僕は、神聖なりりぃを汚らわしい手で汚された憎しみを込め
そのキンオタ(キング
=オブ=オタッキー)を睨みつけた。やつも死んだ魚のような目で僕を睨みつける。
こいつめ…ふざけるな…!
僕たちは、同じりりぃのポスターを握り締めたまま
一触即発の状態を保ちつづけた。
ぶふぅー!
ぶふぅー!!
ぶふぅぅぅーー!!
ぶふふぅぅぅう!!!
流れる、沈黙。
そのとき、僕の脳裏にすばらしい考えが閃いた。
このキンオタを倒すためには、究極の魔法を使うしかない!
その考えは、まさに天恵だった。
そして、りりぃのポスターをしっかりと握り締めると、
悪のキンオタを退治するため、
渾身の力で聖なる呪文を唱えた。
「はきゅ〜ん、はきゅ〜ん!
そんなあなたの心(はぁと)に天使の矢を♪
愛と平和のはきゅ〜ん☆りりぃ♪
もえもえ〜〜〜、らぶりぃ〜♪」
……。
…………。
………。
長い静寂のあと、
僕はキンオタの体から力が抜けるのを感じた。
よし、今がチャンスだ!
僕は力いっぱいポスターを引き寄せた。
すると、ヤツの手からポスターが離れ、
僕の胸の中に「りりぃ」が飛び込んできたのだ!
僕はついに「りりぃ等身大ポスター」を手に入れた。
これも、りりぃが僕に教えてくれた魔法の呪文のおかげだった。
さすがはりりぃの究極魔法!
悪の権化なんかイチコロだ!!!
見てみるがいい、キンオタのやつ、
口をだらしなく開けて僕を見たまま呆然としているではないか。
ふん、ざまーみろだ。
目的のポスターとゲームも無事入手したことに満足した僕は、
周りのボンクラどもの、僕のあまりにもすばらしい「魔法」に対する羨望の眼差しを背に
意気揚揚と「りりぃ」のポスターを抱えて家路につくことにした。
これで、家でじっくり「等身大のりりぃ」を見つめることができる。
……。

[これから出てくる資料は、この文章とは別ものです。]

Lemma run_op_spec d op :
  dict_inv ty d → op_ok op → Z.of_nat (size (dict_map d)) < 2 ^ 62 →
  ∃ d', run_op d op = Some (d', (map_op (dict_map d) op).2) ∧ dict_inv ty d' ∧
    dict_map d' = (map_op (dict_map d) op).1.
Proof.
  intros Hd Hop Hsz. pose proof (size_small d Hd Hsz) as Hsm.
  destruct op as [cr k v|cr k v|cr k v|k|k|k| |n|cr|sz|n|]; simpl.
  - unfold dictAdd. destruct (dictAddRaw_spec ty cr d k v Hd Hsm) as (d' & r & -> & Hd' & _ & Hr).
    destruct (dict_map d !! k); [destruct Hr as (? & -> & _ & ?)|destruct Hr as (-> & ?)];
      by exists d'.
  - unfold dictReplace.
    destruct (dictAddRaw_spec ty cr d k v Hd Hsm) as (d' & r & -> & Hd' & _ & Hr).
    destruct (dict_map d !! k) as [w|]; [destruct Hr as (pos & -> & Hl & Hm)|destruct Hr as (-> & ?)].
    + cbn [mbind option_bind].
      destruct (set_val_at_spec ty d' k w v pos Hd' Hl) as (d2 & -> & ? & Hm2 & _).
      rewrite Hm in Hm2. by exists d2.
    + by exists d'.
  - unfold dictAddOrFind.
    destruct (dictAddRaw_spec ty cr d k v Hd Hsm) as (d' & r & -> & Hd' & _ & Hr).
    destruct (dict_map d !! k) as [w|]; [destruct Hr as (pos & -> & Hl & Hm)|destruct Hr as (-> & ?)].
    + cbn [mbind option_bind]. rewrite (located_entry ty _ _ _ _ Hl). by exists d'.
    + by exists d'.
  - unfold dictDelete. destruct (dictGenericDelete_spec ty d k Hd) as (d' & -> & ? & ? & _).
    exists d'. split_and!; [|done..]. by destruct (dict_map d !! k).
  - unfold dictUnlink. destruct (dictGenericDelete_spec ty d k Hd) as (d' & -> & ? & ? & _).
    by exists d'.
  - unfold dictFetchValue. destruct (dictFind_spec ty d k Hd) as (d' & -> & ? & ? & _).
    exists d'. split_and!; [|done..]. by destruct (dict_map d !! k).
  - exists d. by rewrite (dictSize_map ty d Hd).
  - destruct (dictRehash_spec ty d n) as (d' & more & -> & Hs & Hp & _); [apply Hd|].
    exists d'. destruct (dict_inv_perm ty d d' Hd Hs Hp). done.
  - unfold dictResize. destruct (_ || _); [by exists d|].
    destruct (dictExpand_op d (if s32 (used (ht0 d)) <? DICT_HT_INITIAL_SIZE
      then DICT_HT_INITIAL_SIZE else s32 (used (ht0 d)))) as (d' & st & -> & ? & ?);
      [done| |by exists d'].
    unfold DICT_HT_INITIAL_SIZE, wrap_s, to_signed, wrap_u. destruct (_ <? _); [lia|].
    pose proof (Z.mod_pos_bound (used (ht0 d)) (2 ^ 32)). destruct (_ <? _); lia.
  - destruct (dictExpand_op d sz) as (d' & st & -> & ? & ?); [done|simpl in Hop; lia|].
    by exists d'.
  - exists (set_iterators n d). split_and!; [done| |done]. destruct Hd as [Hs Hnd].
    split; [|done]. destruct Hs; [by apply shape_empty|by eapply shape_single|by eapply shape_rehash].
  - exists (dictEmpty d). split_and!; [done| |done]. split; [by apply shape_empty|]. constructor.
Qed.

Lemma map_op_size m op :
  (size (map_op m op).1 ≤ S (size m))%nat.
Proof.
  assert (∀ k v, size (<[k := v]> m) ≤ S (size m))%nat as Hins.
  { intros k v. rewrite map_size_insert. destruct (m !! k); simpl; lia. }
  assert (∀ k, size (delete k m) ≤ S (size m))%nat as Hdel.
  { intros k. rewrite map_size_delete. destruct (m !! k); simpl; lia. }
  destruct op; simpl; try (destruct (m !! _); simpl); auto; try lia.
  rewrite map_size_empty. lia.
Qed.

Lemma run_ops_spec ops d :
  dict_inv ty d → Forall op_ok ops →
  Z.of_nat (size (dict_map d)) + zlen ops ≤ 2 ^ 62 →
  ∃ d', run_ops d ops = Some (d', (map_ops (dict_map d) ops).2) ∧ dict_inv ty d' ∧
    dict_map d' = (map_ops (dict_map d) ops).1.
Proof.
  revert d. induction ops as [|op ops IH]; intros d Hd Hop Hsz; [by exists d|].
  apply Forall_cons in Hop as [Hop Hops]. simpl in Hsz |- *.
  destruct (run_op_spec d op Hd Hop) as (d1 & -> & Hd1 & Hm1); [lia|]. cbn [mbind option_bind].
  pose proof (map_op_size (dict_map d) op) as Hgrow. rewrite <-Hm1 in Hgrow.
  destruct (IH d1 Hd1 Hops) as (d2 & -> & Hd2 & Hm2); [lia|]. cbn [mbind option_bind].
  exists d2. rewrite Hm1 in *. destruct (map_op (dict_map d) op) as [m r]. simpl in *.
  by destruct (map_ops m ops).
Qed.

Lemma dictCreate_inv : dict_inv ty (dictCreate (K:=K) (V:=V)).
Proof. split; [by apply shape_empty|constructor]. Qed.

(** Calling [dictRehash d n] until it answers 0, as [dictRehashMilliseconds] does within
    its time slice. *)
Fixpoint dictRehash_all (fuel n : nat) (d : dict K V) : option (dict K V) :=
  match fuel with
  | O => None
  | S fuel =>
      '(d, more) ← dictRehash ty d n;
      if (more : bool) then dictRehash_all fuel n d else Some d
  end.

Lemma dictRehash_all_spec fuel n d :
  (0 < n)%nat → dict_inv ty d →
  (dictIsRehashing d = true → htsize (ht0 d) - rehashidx d + 1 < Z.of_nat fuel) → (0 < fuel)%nat →
  ∃ d', dictRehash_all fuel n d = Some d' ∧ dictIsRehashing d' = false ∧ dict_inv ty d' ∧
    dict_map d' = dict_map d.
Proof.
  intros Hn. revert d. induction fuel as [|fuel IH]; intros d Hd Hf Hpos; [lia|]. simpl.
  destruct (dictRehash_spec ty d n) as (d1 & more & E & Hs1 & Hp1 & _ & Hdone & Hmore); [apply Hd|].
  rewrite E. cbn [mbind option_bind].
  destruct (dict_inv_perm ty d d1 Hd Hs1 Hp1) as [Hd1 Hm1]. rewrite <-Hm1. destruct more.
  - destruct Hmore as (Hr & Hsz & Hle & Hadv); [done|].
    assert (dictIsRehashing d = true) as Hreh.
    { destruct (dictIsRehashing d) eqn:E2; [done|]. unfold dictRehash in E.
      rewrite E2 in E. simpl in E. congruence. }
    specialize (Hf Hreh). specialize (Hadv Hn). apply IH; [done|intros _; lia|lia].
  - exists d1. split_and!; try done. unfold dictIsRehashing. by rewrite Hdone.
Qed.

チューしたりして……。
ぶほぉーー!!!!!
…うっ、いかん、興奮しすぎた。
僕はまた冷静に戻ると、深呼吸をして危ない空想から脱出することにした。
うむ、今日も世界の平和は保たれた。
僕としては満足な一日だったな…
僕の名前は
公方院 拓哉(くぼういん たくや)。通称「キミタク」。